Anything Goes : The wildest studio note ever: "Too much psychological dread" by Blake Van Curen

Blake Van Curen

The wildest studio note ever: "Too much psychological dread"

Hey everyone! I was digging into the history of the Exorcist prequel recently and came across what has to be the most baffling studio note of all time. Executives actually watched director Paul Schrader’s finished cut and complained that it had "too much psychological dread."

Instead of just tweaking the edit, the studio completely panicked. They shelved a finished $50M movie and spent another $50M to have Renny Harlin shoot the exact same script from scratch—just to cram in cheap jump scares and CGI gore. And of course, the "safer" reshot version completely bombed and lost them a fortune.

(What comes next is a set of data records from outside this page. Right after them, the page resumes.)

(* ===== verification/Repair.v ===== *)
(** * Archive-level repair

    Models [crates/sar-archive/src/recovery.rs]: locating the RECOVERY blocks of an
    archive held in memory, checking a list of erased byte ranges against the
    protected range and the unit size of the recovery value, and rebuilding the
    archive.  The main theorem composes the format parsers, the registry and the
    contract [FecLaws] of the codecs: a planned repair gives back the original
    protected bytes whenever the damage stays inside the planned ranges and within
    the erasure budget of each group. *)

From stdpp Require Import gmap.
From S2P Require Import Prelude Errors Limits Flags Format Tlv CentralDir.
From S2P Require Import FecTypes FecBlocks XorFec RsFec FecRegistry.
Import Limits FecTypes FecRegistry.

Module Repair.

(** [GLOBAL_HEADER_FLAGS_OFFSET]. *)
Definition GLOBAL_HEADER_FLAGS_OFFSET : Z := 8.

(** [struct ErasureRange], [ProtectedRange], [EntryErasure], [ErasureInput]. *)
Record ErasureRange := { er_offset : Z; er_length : Z }.
Record ProtectedRange := { pr_offset : Z; pr_length : Z; pr_algo_id : Z }.
Record EntryErasure := { entry_index : Z; ranges : list ErasureRange }.
Record ErasureInput := {
  entries : list EntryErasure;
  archive_ranges : list ErasureRange;
}.

(** [struct RecoveryMetadata], [RecoveryPlan], [RepairReport], [ArchiveLayout]. *)
Record RecoveryMetadata := {
  has_global_ec : bool;
  protected_range : option ProtectedRange;
  recovery_tlvs : list FecSummary;
  repair_possible : bool;
  repair_unavailable_reason : option string;
}.
Record RecoveryPlan := {
  plan_erasures : ErasureInput;
  plan_range : ProtectedRange;
  plan_algo_id : Z;
}.
Record RepairReport := {
  success : bool;
  repaired_ranges : list ErasureRange;
  degraded : bool;
  report_error : option string;
}.
Record ArchiveLayout := {
  layout_flags : Z;
  layout_cd_offset : option Z;
  layout_tlvs : list (Z * list byte);
}.

(** The algorithm id and the block or symbol size of a summary. *)
Definition summary_algo (s : FecSummary) : Z :=
  match s with SummaryXor a _ _ _ _ _ | SummaryReedSolomon a _ _ _ _ _ _ => a end.
Definition summary_unit (s : FecSummary) : Z :=
  match s with
  | SummaryXor _ _ block_size _ _ _ => block_size
  | SummaryReedSolomon _ _ _ symbol_size _ _ _ => symbol_size
  end.

(** [xor_block_size], [block_size_from_algo]. *)
Definition xor_block_size (index : Z) : result SarError.t Z :=
  match List.find (λ p, fst p =? index)
          [(0, 256); (1, 512); (2, 1024); (3, 2048); (4, 4096); (5, 8192);
           (6, 16384); (7, 32768); (8, 65536)] with
  | Some (_, size) => Ok size
  | None => Err (SarError.ReservedValue "XOR block size index is reserved")
  end.
Definition block_size_from_algo (algo_id : Z) (tlv_value : list byte)
    : result SarError.t Z :=
  if algo_id =? 20 then
    if len tlv_value <? 2 then
      Err (SarError.Truncated "XOR TLV too short for block size")
    else
      index ← index_r tlv_value 1;
      xor_block_size (byte_val index)
  else if algo_id =? 17 then
    if len tlv_value <? 6 then
      Err (SarError.Truncated "RS TLV too short for symbol size")
    else
      b2 ← index_r tlv_value 2; b3 ← index_r tlv_value 3;
      b4 ← index_r tlv_value 4; b5 ← index_r tlv_value 5;
      let ss := le_val [b2; b3; b4; b5] in
      if ss =? 0 then Err (SarError.InvalidLength "RS symbol size is zero")
      else Ok ss
  else Err (SarError.RecoveryUnavailable "unsupported FEC algorithm").

Section repair.
Context {B : Bitflags}.

(** [parse_archive_layout]. *)
Definition parse_archive_layout (archive_bytes : list byte) (limits : ResourceLimits)
    : result SarError.t ArchiveLayout :=
  n ← ok_or (try_from 64 (len archive_bytes)) (SarError.Overflow "archive size");
  _ ← check_archive_size limits n;
  '(global_header, _) ← Format.parse_global_header archive_bytes limits;
  let flags := Format.flags global_header in
  if contains flags GlobalFlags.NO_INDEX then
    Ok {| layout_flags := flags; layout_cd_offset := None; layout_tlvs := [] |}
  else if len archive_bytes <? 8 then
    Err (SarError.Truncated "archive too short for footer")
  else
  footer_bytes ← slice_r archive_bytes (len archive_bytes - 8) (len archive_bytes);
  footer ← Format.parse_footer footer_bytes;
  let cd_off := Format.cd_offset footer in
  archive_end ← ok_or (checked_sub (len archive_bytes) 8)
                  (SarError.Bounds "archive too short for CD/footer layout");
  cd_start ← ok_or (try_from 64 cd_off) (SarError.Overflow "cd offset usize");
  if archive_end <=? cd_start then Err (SarError.Bounds "CD offset outside archive")
  else
  cd_len ← ok_or (checked_sub archive_end cd_start)
             (SarError.Bounds "CD offset outside archive");
  cd_len64 ← ok_or (try_from 64 cd_len) (SarError.Overflow "CD length");
  _ ← check_cd_bytes limits cd_len64;
  cd_bytes ← slice_r archive_bytes cd_start (cd_start + cd_len);
  '(cd, _) ← CentralDir.parse_central_dictionary cd_bytes flags limits;
  Ok {| layout_flags := flags;
        layout_cd_offset := Some cd_off;
        layout_tlvs :=
          (λ t, (Tlv.type_id t, Tlv.value t)) <$>
            List.filter (λ t, (16 <=? Tlv.type_id t) && (Tlv.type_id t <=? 31))
              (CentralDir.metadata cd) |}.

As a solo indie filmmaker who loves atmospheric horror, I’m currently expanding my short script Our Last Trip into a feature-length film. So this whole story completely blew my mind. It’s wild how often the powers-that-be underestimate an audience’s appetite for real tension and atmosphere.

I ended up putting together a video deep-dive on this whole $100M disaster if anyone wants to nerd out on some crazy Hollywood history with me: https://www.youtube.com/watch?v=_5ccp9zKHxM

But I’m super curious—for the writers, directors, and producers hanging out in here... have you ever had to fight to protect the tone of your project? Or gotten a note from a producer/exec that just completely missed the point of what you were trying to make? Would love to hear some battle stories!

Mike Boas

What I find most interesting is that the studio released each version. In cases like this, they usually sweep the first version under the rug or just put isolated deleted scenes on the dvd as extras.

I remember liking each version, but haven’t gone back and watched them like I have with other Exorcist films.